▼

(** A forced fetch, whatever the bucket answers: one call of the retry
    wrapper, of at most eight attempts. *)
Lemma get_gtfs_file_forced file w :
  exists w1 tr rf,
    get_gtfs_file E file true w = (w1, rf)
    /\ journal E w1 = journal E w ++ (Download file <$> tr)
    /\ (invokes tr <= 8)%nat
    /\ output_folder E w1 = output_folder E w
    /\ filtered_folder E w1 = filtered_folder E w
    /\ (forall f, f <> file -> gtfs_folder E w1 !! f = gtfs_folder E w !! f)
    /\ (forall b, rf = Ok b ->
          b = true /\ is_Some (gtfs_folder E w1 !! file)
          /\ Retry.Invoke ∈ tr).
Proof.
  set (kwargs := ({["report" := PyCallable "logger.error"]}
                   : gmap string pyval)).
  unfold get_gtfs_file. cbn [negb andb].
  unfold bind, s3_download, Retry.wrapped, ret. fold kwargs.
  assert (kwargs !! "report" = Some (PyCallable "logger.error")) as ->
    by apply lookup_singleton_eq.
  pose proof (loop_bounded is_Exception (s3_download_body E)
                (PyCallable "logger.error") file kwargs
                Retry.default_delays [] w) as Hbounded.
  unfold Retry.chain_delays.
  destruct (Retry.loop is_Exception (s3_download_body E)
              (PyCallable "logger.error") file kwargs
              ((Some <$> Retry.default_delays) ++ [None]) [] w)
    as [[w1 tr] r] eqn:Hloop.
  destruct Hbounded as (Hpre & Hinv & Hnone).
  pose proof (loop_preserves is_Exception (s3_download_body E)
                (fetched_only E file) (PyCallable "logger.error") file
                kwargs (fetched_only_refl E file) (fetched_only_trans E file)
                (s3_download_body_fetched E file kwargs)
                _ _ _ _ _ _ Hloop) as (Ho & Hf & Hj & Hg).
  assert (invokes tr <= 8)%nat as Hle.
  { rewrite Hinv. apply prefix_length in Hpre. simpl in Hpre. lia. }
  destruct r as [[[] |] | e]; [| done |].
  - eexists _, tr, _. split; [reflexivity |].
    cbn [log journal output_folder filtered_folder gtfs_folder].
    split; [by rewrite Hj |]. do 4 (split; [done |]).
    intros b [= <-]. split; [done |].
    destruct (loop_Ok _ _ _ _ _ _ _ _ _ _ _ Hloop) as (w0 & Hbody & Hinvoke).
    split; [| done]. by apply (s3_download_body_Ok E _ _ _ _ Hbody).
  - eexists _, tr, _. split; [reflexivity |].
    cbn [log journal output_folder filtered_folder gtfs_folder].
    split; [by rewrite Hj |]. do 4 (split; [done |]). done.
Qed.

▲

BRIEF
Every record above is to be written out exactly.

EXPECTED OUTPUT
(** A forced fetch, whatever the bucket answers: one call of the retry
    wrapper, of at most eight attempts. *)
Lemma get_gtfs_file_forced file w :
  exists w1 tr rf,
    get_gtfs_file E file true w = (w1, rf)
    /\ journal E w1 = journal E w ++ (Download file <$> tr)
    /\ (invokes tr <= 8)%nat
    /\ output_folder E w1 = output_folder E w
    /\ filtered_folder E w1 = filtered_folder E w
    /\ (forall f, f <> file -> gtfs_folder E w1 !! f = gtfs_folder E w !! f)
    /\ (forall b, rf = Ok b ->
          b = true /\ is_Some (gtfs_folder E w1 !! file)
          /\ Retry.Invoke ∈ tr).
Proof.
  set (kwargs := ({["report" := PyCallable "logger.error"]}
                   : gmap string pyval)).
  unfold get_gtfs_file. cbn [negb andb].
  unfold bind, s3_download, Retry.wrapped, ret. fold kwargs.
  assert (kwargs !! "report" = Some (PyCallable "logger.error")) as ->
    by apply lookup_singleton_eq.
  pose proof (loop_bounded is_Exception (s3_download_body E)
                (PyCallable "logger.error") file kwargs
                Retry.default_delays [] w) as Hbounded.
  unfold Retry.chain_delays.
  destruct (Retry.loop is_Exception (s3_download_body E)
              (PyCallable "logger.error") file kwargs
              ((Some <$> Retry.default_delays) ++ [None]) [] w)
    as [[w1 tr] r] eqn:Hloop.
  destruct Hbounded as (Hpre & Hinv & Hnone).
  pose proof (loop_preserves is_Exception (s3_download_body E)
                (fetched_only E file) (PyCallable "logger.error") file
                kwargs (fetched_only_refl E file) (fetched_only_trans E file)
                (s3_download_body_fetched E file kwargs)
                _ _ _ _ _ _ Hloop) as (Ho & Hf & Hj & Hg).
  assert (invokes tr <= 8)%nat as Hle.
  { rewrite Hinv. apply prefix_length in Hpre. simpl in Hpre. lia. }
  destruct r as [[[] |] | e]; [| done |].
  - eexists _, tr, _. split; [reflexivity |].
    cbn [log journal output_folder filtered_folder gtfs_folder].
    split; [by rewrite Hj |]. do 4 (split; [done |]).
    intros b [= <-]. split; [done |].
    destruct (loop_Ok _ _ _ _ _ _ _ _ _ _ _ Hloop) as (w0 & Hbody & Hinvoke).
    split; [| done]. by apply (s3_download_body_Ok E _ _ _ _ Hbody).
  - eexists _, tr, _. split; [reflexivity |].
    cbn [log journal output_folder filtered_folder gtfs_folder].
    split; [by rewrite Hj |]. do 4 (split; [done |]). done.
Qed.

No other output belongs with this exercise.